(* ===== verification/Blocks.v ===== *)
(** * Blocks: the ledger data every store consumes

    The records of [fabric-x-sdk/blocks] that the repository reads and writes,
    restricted to the fields it uses, and the flattening of a block's write
    sets into the update batch the key-value stores apply
    ([collectWrites], endorser/storage/lightkvs.go). *)

From Stdlib Require Import ZArith Lia.
From stdpp Require Import base numbers list gmap strings.
From S2P Require Import Prelude.

Local Open Scope Z_scope.

(** ** SDK records *)

Record Version := { ver_BlockNum : Z; ver_TxNum : Z }.

Record KVRead := { kr_Key : string; kr_Version : option Version }.

Record KVWrite := {
  kw_Key : string;
  kw_IsDelete : bool;
  kw_Value : option byte_slice
}.

Record ReadWriteSet := { rws_Reads : list KVRead; rws_Writes : list KVWrite }.

Record NsReadWriteSet := { ns_Namespace : string; ns_RWS : ReadWriteSet }.

(** The protocol-neutral commit status; exactly one value is valid. *)
Inductive Status :=
| StatusUnknown
| StatusCommitted
| StatusMVCCConflict
| StatusInvalidSignature
| StatusOther (code : Z).

Definition status_Valid (s : Status) : bool :=
  match s with StatusCommitted => true | _ => false end.

Record Transaction := {
  tx_ID : string;
  tx_Number : Z;
  tx_Status : Status;
  tx_NsRWS : list NsReadWriteSet;
  tx_EventName : string;
  tx_Event : byte_slice;
  tx_InputArgs : list byte_slice;
  tx_Payload : byte_slice
}.

Definition tx_Valid (tx : Transaction) : bool := status_Valid (tx_Status tx).

Record Block := {
  b_Number : Z;
  b_Hash : byte_slice;
  b_ParentHash : byte_slice;
  b_Timestamp : Z;
  b_Transactions : list Transaction
}.

Record WriteRecord := {
  wr_Namespace : string;
  wr_Key : string;
  wr_BlockNum : Z;
  wr_TxNum : Z;
  wr_Version : Z;
  wr_Value : option byte_slice;
  wr_IsDelete : bool;
  wr_TxID : string
}.

(** ** Update batches *)

(** [KeyValueVersion]: one write of a block, keyed by ["namespace:key"]. *)
Record KeyValueVersion := {
  kvv_Key : string;
  kvv_Value : option byte_slice;
  kvv_BlockNum : Z;
  kvv_TxNum : Z;
  kvv_TxID : string;
  kvv_IsDelete : bool
}.

(** The key under which a namespaced state key is stored. *)
Definition fullKey (namespace key : string) : string :=
  namespace +:+ ":" +:+ key.

(** [collectWrites]: the writes of one transaction, none if it is invalid. *)
Definition collectWrites (updates : list KeyValueVersion)
    (nsrwsList : list NsReadWriteSet) (blockNum txNum : Z) (txID : string)
    (valid : bool) : list KeyValueVersion :=
  if negb valid then updates
  else
    foldl (λ acc nsrws,
      foldl (λ acc w,
        acc ++ [ {| kvv_Key := fullKey (ns_Namespace nsrws) (kw_Key w);
                    kvv_Value := kw_Value w;
                    kvv_BlockNum := blockNum;
                    kvv_TxNum := txNum;
                    kvv_TxID := txID;
                    kvv_IsDelete := kw_IsDelete w |} ])
        acc (rws_Writes (ns_RWS nsrws)))
      updates nsrwsList.

(** The loop over a block's transactions shared by the three [Handle]s. *)
Definition blockUpdates (b : Block) : list KeyValueVersion :=
  foldl (λ acc tx,
    collectWrites acc (tx_NsRWS tx) (b_Number b) (u64 (tx_Number tx))
      (tx_ID tx) (tx_Valid tx))
    [] (b_Transactions b).

(** Every update of a block's batch carries the block's number. *)
Lemma collectWrites_Forall (P : KeyValueVersion → Prop) acc l bn tn id v :
  Forall P acc →
  (∀ k x d, P {| kvv_Key := k; kvv_Value := x; kvv_BlockNum := bn;
                 kvv_TxNum := tn; kvv_TxID := id; kvv_IsDelete := d |}) →
  Forall P (collectWrites acc l bn tn id v).
Proof.
  intros Hacc HP. unfold collectWrites. destruct v; [simpl|done].
  revert acc Hacc. induction l as [|n l IH]; intros acc Hacc; simpl; [done|].
  apply IH. clear IH. revert acc Hacc.
  induction (rws_Writes (ns_RWS n)) as [|w ws IH]; intros acc Hacc; simpl; [done|].
  apply IH. rewrite Forall_app. auto.
Qed.

Lemma blockUpdates_BlockNum b :
  Forall (λ u, kvv_BlockNum u = b_Number b) (blockUpdates b).
Proof.
  unfold blockUpdates.
  assert (∀ txs acc, Forall (λ u, kvv_BlockNum u = b_Number b) acc →
    Forall (λ u, kvv_BlockNum u = b_Number b)
      (foldl (λ acc tx, collectWrites acc (tx_NsRWS tx) (b_Number b)
        (u64 (tx_Number tx)) (tx_ID tx) (tx_Valid tx)) acc txs)) as H; [|by apply H].
  induction txs as [|tx txs IH]; intros acc Hacc; simpl; [done|].
  apply IH, collectWrites_Forall; auto.
Qed.

#[export] Hint Resolve blockUpdates_BlockNum : gomachine.

(** ** A block's updates, flattened *)

Lemma foldl_append {A B} (g : A → list B) (l : list A) acc :
  foldl (λ acc x, acc ++ g x) acc l = acc ++ (l ≫= g).
Proof.
  revert acc. induction l as [|x l IH]; intros acc; simpl; [by rewrite app_nil_r|].
  by rewrite IH, app_assoc.
Qed.

Definition update_of (bn tn : Z) (id : string) (n : NsReadWriteSet) (w : KVWrite) : KeyValueVersion := {|
  kvv_Key := fullKey (ns_Namespace n) (kw_Key w); kvv_Value := kw_Value w; kvv_BlockNum := bn;
  kvv_TxNum := tn; kvv_TxID := id; kvv_IsDelete := kw_IsDelete w
|}.

Definition tx_updates (bn : Z) (tx : Transaction) : list KeyValueVersion :=
  if tx_Valid tx then
    n ← tx_NsRWS tx; w ← rws_Writes (ns_RWS n); [update_of bn (u64 (tx_Number tx)) (tx_ID tx) n w]
  else [].

Lemma blockUpdates_flat b : blockUpdates b = b_Transactions b ≫= tx_updates (b_Number b).
Proof.
  unfold blockUpdates. rewrite <-(app_nil_l (_ ≫= _)), <-foldl_append.
  generalize (@nil KeyValueVersion). induction (b_Transactions b) as [|tx txs IH]; intros acc; [done|].
  cbn [foldl]. rewrite <-IH. f_equal. unfold collectWrites, tx_updates.
  destruct (tx_Valid tx); [simpl|by rewrite app_nil_r].
  rewrite <-foldl_append. clear. revert acc.
  induction (tx_NsRWS tx) as [|n l IH]; intros acc; [done|]. cbn [foldl].
  rewrite <-IH. f_equal. apply (foldl_append (λ w, [update_of _ _ _ n w])).
Qed.

(** A block with one valid transaction writing one key: the smallest input the
    concrete instances of the theorems run on. *)
Definition put_block (n : Z) (ns key : string) (v : byte_slice) : Block := {|
  b_Number := n; b_Hash := [n]; b_ParentHash := [n - 1]; b_Timestamp := 1000 + n;
  b_Transactions := [ {|
    tx_ID := "tx"; tx_Number := 0; tx_Status := StatusCommitted;
    tx_NsRWS := [ {| ns_Namespace := ns;
      ns_RWS := {| rws_Reads := [];
        rws_Writes := [ {| kw_Key := key; kw_IsDelete := false; kw_Value := Some v |} ] |} |} ];
    tx_EventName := ""; tx_Event := []; tx_InputArgs := []; tx_Payload := [] |} ]
|}.
Lemma applyUpdates_eq oldData updates :
  applyUpdates oldData updates = writes oldData updates.
Proof.
  unfold applyUpdates, writes.
  assert (∀ newData nv, cache_ok oldData newData nv →
    (foldl (applyUpdates_step oldData) (newData, nv) updates).1 =
    foldl write1 newData updates) as H; [|by apply H].
  induction updates as [|u us IH]; intros newData nv Hc; cbn [foldl]; [done|].
  destruct (applyUpdates_step_spec oldData newData nv u Hc) as (nv' & -> & Hc').
  by apply (IH _ nv').
Qed.

(** The record of a key after a batch.  A key the batch does not write is
    untouched; otherwise the last write wins, and the version is the key's
    previous version plus the number of writes the batch makes to it (counting
    from 0 for a key never written), deletes included, modulo 2^64. *)
Theorem applyUpdates_versions oldData updates k :
  applyUpdates oldData updates !! k =
  match last (writes_to k updates) with
  | None => oldData !! k
  | Some u => Some (stamp u
      (u64 (match oldData !! k with Some e => vv_Version e + 1 | None => 0 end
            + Z.of_nat (length (writes_to k updates)) - 1)))
  end.
Proof. rewrite applyUpdates_eq. apply writes_lookup. Qed.

(** ** Replay *)

Lemma finalWrites_lookup updates k :
  finalWrites updates !! k = last (writes_to k updates).
Proof.
  unfold finalWrites, writes_to.
  induction updates as [|u us IH] using rev_ind; [done|].
  rewrite foldl_app, filter_app, filter_cons, filter_nil. simpl.
  rewrite lookup_insert. case_decide.
  - by rewrite last_snoc.
  - by rewrite app_nil_r.
Qed.

Lemma verifyReplay_in_None data order :
  verifyReplay_in data order = None ↔
  Forall (λ ku, replayCheck data ku.1 ku.2 = None) order.
Proof.
  induction order as [|[k u] order IH]; simpl; [by split; [constructor|]|].
  rewrite Forall_cons, <-IH. simpl. destruct (replayCheck data k u); naive_solver.
Qed.

(** Whether a replay is refused does not depend on the iteration order. *)
Lemma verifyReplay_in_perm data o1 o2 :
  o1 ≡ₚ o2 → verifyReplay_in data o1 = None ↔ verifyReplay_in data o2 = None.
Proof. intros H. rewrite !verifyReplay_in_None. by rewrite H. Qed.

Lemma verifyReplay_None current updates :
  verifyReplay current updates = None ↔
  ∀ k u, last (writes_to k updates) = Some u → replayCheck (sn_Data current) k u = None.
Proof.
  unfold verifyReplay. rewrite verifyReplay_in_None, Forall_forall.
  setoid_rewrite <-finalWrites_lookup. split.
  - intros H k u Hk. apply (H (k, u)). by apply elem_of_map_to_list.
  - intros H [k u] Hk. apply H. by apply elem_of_map_to_list in Hk.
Qed.

Lemma replayCheck_None data k u :
  replayCheck data k u = None ↔
  ∃ e, data !! k = Some e ∧ vv_IsDelete e = kvv_IsDelete u ∧ vv_TxID e = kvv_TxID u ∧
       (kvv_IsDelete u = false → slice_bytes (vv_Value e) = slice_bytes (kvv_Value u)).
Proof.
  unfold replayCheck, bytes_Equal. destruct (data !! k) as [e|]; [|naive_solver].
  destruct (eqb_spec (vv_IsDelete e) (kvv_IsDelete u)); simpl; [|naive_solver].
  destruct (String.eqb_spec (vv_TxID e) (kvv_TxID u)); simpl; [|naive_solver].
  case_bool_decide; destruct (kvv_IsDelete u) eqn:?; simpl; naive_solver.
Qed.

(** The batch just applied passes its own replay check. *)
Lemma replay_after_apply d updates b :
  verifyReplay {| sn_BlockNumber := b; sn_Data := applyUpdates d updates;
                  sn_Placeholder := false |} updates = None.
Proof.
  apply verifyReplay_None. intros k u Hu. simpl.
  apply replayCheck_None. rewrite applyUpdates_eq, writes_lookup, Hu.
  eexists. split; [done|]. simpl. auto.
Qed.

(** Redelivery is harmless.  If a block was handled without an error, then
    handling the same block again succeeds and leaves the store exactly as it
    is: versions are not bumped twice. *)
Theorem Handle_redelivery b kvs kvs' :
  Handle b kvs = Done (None, kvs') → Handle b kvs' = Done (None, kvs').
Proof.
  unfold Handle. destruct (_ && (b_Number b <? _)) eqn:E1.
  { intros [= <-]. by rewrite E1. }
  destruct (_ && (b_Number b =? _)) eqn:E2.
  { intros H. injection H as H1 H2. subst kvs'. by rewrite E1, E2, H1. }
  destruct (applyBlock _ _ kvs) as [kvs1|] eqn:E3; [|done].
  intros [= <-]. unfold applyBlock in E3.
  do 2 (case_match; [done|]). injection E3 as <-. simpl.
  rewrite Z.ltb_irrefl, Z.eqb_refl. by rewrite replay_after_apply.
Qed.

(** ** Time travel through the ring

    [rl] is the applied ledger, newest block first. *)

Definition snap_of (rl : ledger) : Snapshot :=
  match rl with
  | [] => placeholder
  | blk :: _ => {| sn_BlockNumber := blk.1; sn_Data := ledger_state (reverse rl);
                   sn_Placeholder := false |}
  end.

(** The ring slot of the [j]-th most recently replaced snapshot. *)
Definition slot (h next j : Z) : Z :=
  if j <? next then next - 1 - j else next + h - 1 - j.

Record light_rep (h : Z) (rl : ledger) (kvs : LightKVS) : Prop := {
  lr_current : Current kvs = snap_of rl;
  lr_length : Z.of_nat (length (History kvs)) = h;
  lr_next : 0 ≤ NextIndex kvs < h;
  lr_ring : ∀ j : nat, Z.of_nat j < h →
    History kvs !! Z.to_nat (slot h (NextIndex kvs) (Z.of_nat j)) =
    Some (if decide (j < length rl)%nat then Some (snap_of (drop (S j) rl)) else None)
}.

Lemma snap_of_data rl : sn_Data (snap_of rl) = ledger_state (reverse rl).
Proof. by destruct rl. Qed.

Lemma slot_inj_next h next j : 0 ≤ next < h → 0 ≤ j < h →
  slot h next j ≠ next ∨ j = h - 1.
Proof. unfold slot. intros. destruct (Z.ltb_spec j next); lia. Qed.

Lemma slot_bound h next j : 0 ≤ next < h → 0 ≤ j < h → 0 ≤ slot h next j < h.
Proof. unfold slot. intros. destruct (Z.ltb_spec j next); lia. Qed.

(** Advancing the write index shifts every slot by one. *)
Lemma slot_next_0 h next : 0 ≤ next < h → slot h ((next + 1) mod h) 0 = next.
Proof.
  intros. unfold slot. destruct (Z.eq_dec (next + 1) h) as [E|].
  - rewrite E, Z.mod_same by lia. simpl. lia.
  - rewrite Z.mod_small by lia. destruct (Z.ltb_spec 0 (next + 1)); lia.
Qed.

Lemma slot_next_S h next j : 0 ≤ next < h → 0 ≤ j → j + 1 < h →
  slot h ((next + 1) mod h) (j + 1) = slot h next j.
Proof.
  intros. unfold slot. destruct (Z.eq_dec (next + 1) h) as [E|].
  - rewrite E, Z.mod_same by lia.
    destruct (Z.ltb_spec (j + 1) 0), (Z.ltb_spec j next); lia.
  - rewrite Z.mod_small by lia.
    destruct (Z.ltb_spec (j + 1) (next + 1)), (Z.ltb_spec j next); lia.
Qed.

(** Every slot of the ring is some [slot h next j]. *)
Lemma slot_surj h next i : 0 ≤ next < h → 0 ≤ i < h →
  ∃ j, 0 ≤ j < h ∧ slot h next j = i.
Proof.
  intros. destruct (Z.ltb_spec i next).
  - exists (next - 1 - i). unfold slot. destruct (Z.ltb_spec (next - 1 - i) next); lia.
  - exists (next + h - 1 - i). unfold slot.
    destruct (Z.ltb_spec (next + h - 1 - i) next); lia.
Qed.

Lemma NewLightKVS_rep h : 0 < h →
  ∃ kvs, NewLightKVS h = Done kvs ∧ light_rep h [] kvs.
Proof.
  intros Hh. unfold NewLightKVS. destruct (Z.ltb_spec h 0); [lia|].
  eexists. split; [done|]. split; simpl; try lia.
  - done.
  - rewrite length_replicate. lia.
  - intros j Hj. apply lookup_replicate_2.
    pose proof (slot_bound h 0 (Z.of_nat j)). lia.
Qed.

Lemma u32_small z : 0 ≤ z < 2 ^ 32 → u32 z = z.
Proof. apply Z.mod_small. Qed.

(** Applying a block keeps the representation. *)
Lemma applyBlock_rep h rl kvs n us :
  0 < h < 2 ^ 32 → light_rep h rl kvs →
  ∃ kvs', applyBlock n us kvs = Done kvs' ∧ light_rep h ((n, us) :: rl) kvs'.
Proof.
  intros Hh [Hc Hl Hn Hr]. unfold applyBlock. rewrite Hl.
  destruct (Z.leb_spec h (NextIndex kvs)); [lia|].
  rewrite (u32_small h), (u32_small (NextIndex kvs + 1)) by lia.
  destruct (Z.eqb_spec h 0); [lia|].
  eexists. split; [done|]. split; simpl.
  - unfold snap_of; simpl. f_equal.
    by rewrite applyUpdates_eq, Hc, snap_of_data, reverse_cons, ledger_state_snoc.
  - by rewrite length_insert.
  - apply Z.mod_pos_bound. lia.
  - intros [|j] Hj.
    + change (Z.of_nat 0) with 0. rewrite slot_next_0 by lia.
      rewrite list_lookup_insert_eq by lia. rewrite decide_True by lia. by rewrite Hc.
    + replace (Z.of_nat (S j)) with (Z.of_nat j + 1) in * by lia.
      rewrite slot_next_S by lia.
      pose proof (slot_inj_next h (NextIndex kvs) (Z.of_nat j)).
      pose proof (slot_bound h (NextIndex kvs) (Z.of_nat j)).
      rewrite list_lookup_insert_ne by lia. rewrite Hr by lia. simpl.
      destruct (decide (j < length rl)%nat).
      * by rewrite decide_True by lia.
      * by rewrite decide_False by lia.
Qed.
★ ★ ★ ★ ★ ★ ★
● **Your assignment**: Could you set down, word for word, only the lines above from the line with "updates = None." to the line with "Lemma slot_bound h", including both?

● **Completed exercise**:
                  sn_Placeholder := false |} updates = None.
Proof.
  apply verifyReplay_None. intros k u Hu. simpl.
  apply replayCheck_None. rewrite applyUpdates_eq, writes_lookup, Hu.
  eexists. split; [done|]. simpl. auto.
Qed.

(** Redelivery is harmless.  If a block was handled without an error, then
    handling the same block again succeeds and leaves the store exactly as it
    is: versions are not bumped twice. *)
Theorem Handle_redelivery b kvs kvs' :
  Handle b kvs = Done (None, kvs') → Handle b kvs' = Done (None, kvs').
Proof.
  unfold Handle. destruct (_ && (b_Number b <? _)) eqn:E1.
  { intros [= <-]. by rewrite E1. }
  destruct (_ && (b_Number b =? _)) eqn:E2.
  { intros H. injection H as H1 H2. subst kvs'. by rewrite E1, E2, H1. }
  destruct (applyBlock _ _ kvs) as [kvs1|] eqn:E3; [|done].
  intros [= <-]. unfold applyBlock in E3.
  do 2 (case_match; [done|]). injection E3 as <-. simpl.
  rewrite Z.ltb_irrefl, Z.eqb_refl. by rewrite replay_after_apply.
Qed.

(** ** Time travel through the ring

    [rl] is the applied ledger, newest block first. *)

Definition snap_of (rl : ledger) : Snapshot :=
  match rl with
  | [] => placeholder
  | blk :: _ => {| sn_BlockNumber := blk.1; sn_Data := ledger_state (reverse rl);
                   sn_Placeholder := false |}
  end.

(** The ring slot of the [j]-th most recently replaced snapshot. *)
Definition slot (h next j : Z) : Z :=
  if j <? next then next - 1 - j else next + h - 1 - j.

Record light_rep (h : Z) (rl : ledger) (kvs : LightKVS) : Prop := {
  lr_current : Current kvs = snap_of rl;
  lr_length : Z.of_nat (length (History kvs)) = h;
  lr_next : 0 ≤ NextIndex kvs < h;
  lr_ring : ∀ j : nat, Z.of_nat j < h →
    History kvs !! Z.to_nat (slot h (NextIndex kvs) (Z.of_nat j)) =
    Some (if decide (j < length rl)%nat then Some (snap_of (drop (S j) rl)) else None)
}.

Lemma snap_of_data rl : sn_Data (snap_of rl) = ledger_state (reverse rl).
Proof. by destruct rl. Qed.

Lemma slot_inj_next h next j : 0 ≤ next < h → 0 ≤ j < h →
  slot h next j ≠ next ∨ j = h - 1.
Proof. unfold slot. intros. destruct (Z.ltb_spec j next); lia. Qed.

Lemma slot_bound h next j : 0 ≤ next < h → 0 ≤ j < h → 0 ≤ slot h next j < h.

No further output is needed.